TASK TO CARRY OUT:
Check each line of the data below for the word "EytRange", then extract the ones that have it.
::: DATA UNDER STUDY :::
(* ===== verification/Eytzinger.v ===== *)
(** * Address ranges in an Eytzinger tree (support/eytzinger.c, eytzinger.h)

    The boundaries of all ranges are sorted and stored as a binary search tree
    in an array, the children of the node [k] at [2k] and [2k + 1]; the images
    of a process are found by their addresses this way.  Operations run under
    the lock of the tree and are single steps.  [qsort] sorts; the array of
    ranges can always grow. *)

From stdpp Require Import base numbers option sorting list.
From Stdlib Require Import ZArith Lia.
From S2P Require Import Prelude ArrayList.

Definition EYT_NOTFOUND : Z := 1.

Record eyt_range_t := EytRange { er_start : Z; er_end : Z; er_data : Z }.
Record eyt_tree_t := EytTree {
  et_n : Z;
  et_tree : arraylist_t;
  et_idxs : arraylist_t;
  et_min_addr : Z;
  et_max_addr : Z;
  et_ranges : list eyt_range_t
}.

(** ** Search *)

(** [__builtin_ctzll] *)
Definition ctzll (k : Z) : Z := Z.log2 (Z.land k (- k)).

Fixpoint eyt_walk (fuel : nat) (addr : Z) (tree : list Z) (n k : Z) : outcome Z :=
  if k <=? n then
    match fuel with
    | O => Timeout
    | S fuel' =>
        let! t := rd tree (k - 1) in
        let greater := if t <? addr then 1 else 0 in
        eyt_walk fuel' addr tree n (Z.lor (u64 (Z.shiftl k 1)) greater)
    end
  else Ok k.

Definition _eyt_obj_idx (addr : Z) (tree : list Z) (n min_addr max_addr : Z) : outcome Z :=
  if n =? 0 then Ok n
  else if negb (n mod 2 =? 0) then UB
  else if (addr <=? min_addr) || (max_addr <? addr) then Ok n
  else
    let! k := eyt_walk 64 addr tree n 1 in
    let k := Z.shiftr k (ctzll k + 1) in
    if (k =? 0) || (n <? k) then UB
    else
      let! t := rd tree (k - 1) in
      if negb (t <? addr) then UB else Ok (k - 1).

(** ** Building *)

(** The nodes from [k] down get the values from [src] on, in order.  The
    function returns an [int]. *)
Fixpoint eytzinger (fuel : nat) (src dest : list Z) (i k n : Z) : outcome (Z * list Z) :=
  if k <=? n then
    match fuel with
    | O => Timeout
    | S fuel' =>
        let! (i, dest) := eytzinger fuel' src dest i (u64 (2 * k)) n in
        let! x := rd src i in
        let! dest := wr dest (k - 1) x in
        let! (i, dest) := eytzinger fuel' src dest (u64 (i + 1)) (u64 (2 * k + 1)) n in
        Ok (u64 (i32 i), dest)
    end
  else Ok (u64 (i32 i), dest).

Definition ptr_cmp (left right : Z) : Z := (if right <? left then 1 else 0) - (if left <? right then 1 else 0).
Definition ptr_le (left right : Z) : Prop := ptr_cmp left right <= 0.
#[export] Instance ptr_le_dec left right : Decision (ptr_le left right) := Z_le_dec _ _.

(** [qsort] of the first [n] words, with [ptr_cmp]. *)
Definition qsort (l : list Z) (n : Z) : outcome (list Z) :=
  if n <=? Z.of_nat (length l) then Ok (merge_sort ptr_le (take (Z.to_nat n) l) ++ drop (Z.to_nat n) l) else UB.

(** The boundary number [i]: the end of a range is odd. *)
Definition boundary (ranges : list eyt_range_t) (i : Z) : outcome Z :=
  let! r := rd ranges (i / 2) in
  let val := if Z.testbit i 0 then er_end r else er_start r in
  if negb (val mod 4 =? 0) then UB else Ok (u64 (val + Z.land i 1)).

Fixpoint fill_boundaries (ranges : list eyt_range_t) (idxs : list Z) (todo : list Z) : outcome (list Z) :=
  match todo with
  | [] => Ok idxs
  | i :: todo => let! b := boundary ranges i in let! idxs := wr idxs i b in fill_boundaries ranges idxs todo
  end.

(** The second loop does not test the alignment again. *)
Fixpoint fill_data (ranges : list eyt_range_t) (tree idxs : list Z) (end_ min_addr max_addr : Z) (todo : list Z) : outcome (list Z) :=
  match todo with
  | [] => Ok idxs
  | i :: todo =>
      let! r := rd ranges (i / 2) in
      let val := if Z.testbit i 0 then er_end r else er_start r in
      let eyt_val := u64 (val + Z.land i 1) in
      let! eyt_idx := _eyt_obj_idx (u64 (eyt_val + 1)) tree end_ min_addr max_addr in
      if negb (eyt_idx <? end_) then UB
      else
        let! t := rd tree eyt_idx in
        if negb (t =? eyt_val) then UB
        else
          let! idxs := wr idxs eyt_idx (if Z.testbit i 0 then EYT_NOTFOUND else er_data r) in
          fill_data ranges tree idxs end_ min_addr max_addr todo
  end.

Section Trees.
Context (malloc : Z -> option (list Z)).

Definition rebuild_tree (t : eyt_tree_t) : outcome eyt_tree_t :=
  let nranges := Z.of_nat (length (et_ranges t)) in
  let end_ := u64 (2 * nranges) in
  let needed := u64 (end_ + 1) in
  let! tr := arraylist_grow malloc (et_tree t) (u64 (needed - al_len (et_tree t))) in
  let! ix := arraylist_grow malloc (et_idxs t) (u64 (needed - al_len (et_idxs t))) in
  let! idxs := wr (items ix) end_ EYT_NOTFOUND in
  let! tree := wr (items tr) end_ 1 in
  let! idxs := fill_boundaries (et_ranges t) idxs (seqZ 0 end_) in
  let! idxs := qsort idxs end_ in
  let! min_addr := rd idxs 0 in
  let! last := rd idxs (end_ - 1) in
  let max_addr := u64 (last + 1) in
  let! (_, tree) := eytzinger 64 idxs tree 0 1 end_ in
  let! idxs := fill_data (et_ranges t) tree idxs end_ min_addr max_addr (seqZ 0 end_) in
  Ok (EytTree end_ (set_items tr tree) (set_items ix idxs) min_addr max_addr (et_ranges t)).

(** [space] is what the words inside the structure hold: [memset] clears them. *)
Definition eyt_tree_init : outcome eyt_tree_t :=
  let space := replicate (Z.to_nat AL_N_INLINE) 0 in
  match arraylist_new AL_N_INLINE malloc space 0, arraylist_new AL_N_INLINE malloc space 0 with
  | Some tr, Some ix =>
      let! tr := arraylist_push malloc tr 1 in
      let! ix := arraylist_push malloc ix EYT_NOTFOUND in
      Ok (EytTree 0 tr ix 0 0 [])
  | _, _ => UB
  end.

Definition eyt_tree_add_range (t : eyt_tree_t) (start end_ data : Z) : outcome eyt_tree_t :=
  if negb (start mod 4 =? 0) || negb (end_ mod 4 =? 0) || negb (start <? end_) then UB
  else
    rebuild_tree (EytTree (et_n t) (et_tree t) (et_idxs t) (et_min_addr t) (et_max_addr t)
      (et_ranges t ++ [EytRange start end_ data])).
End Trees.

(** ** Lookup *)

Definition eyt_tree_is_in_range (t : eyt_tree_t) (addr : Z) : outcome bool :=
  let! idx := _eyt_obj_idx addr (items (et_tree t)) (et_n t) (et_min_addr t) (et_max_addr t) in
  let! x := rd (items (et_tree t)) idx in
  Ok (Z.land x 1 =? 0).

Definition eyt_tree_find_data (t : eyt_tree_t) (addr : Z) : outcome Z :=
  let! idx := _eyt_obj_idx addr (items (et_tree t)) (et_n t) (et_min_addr t) (et_max_addr t) in
  rd (items (et_idxs t)) idx.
:::
YOUR RESPONSE:
Record eyt_range_t := EytRange { er_start : Z; er_end : Z; er_data : Z }.
      (et_ranges t ++ [EytRange start end_ data])).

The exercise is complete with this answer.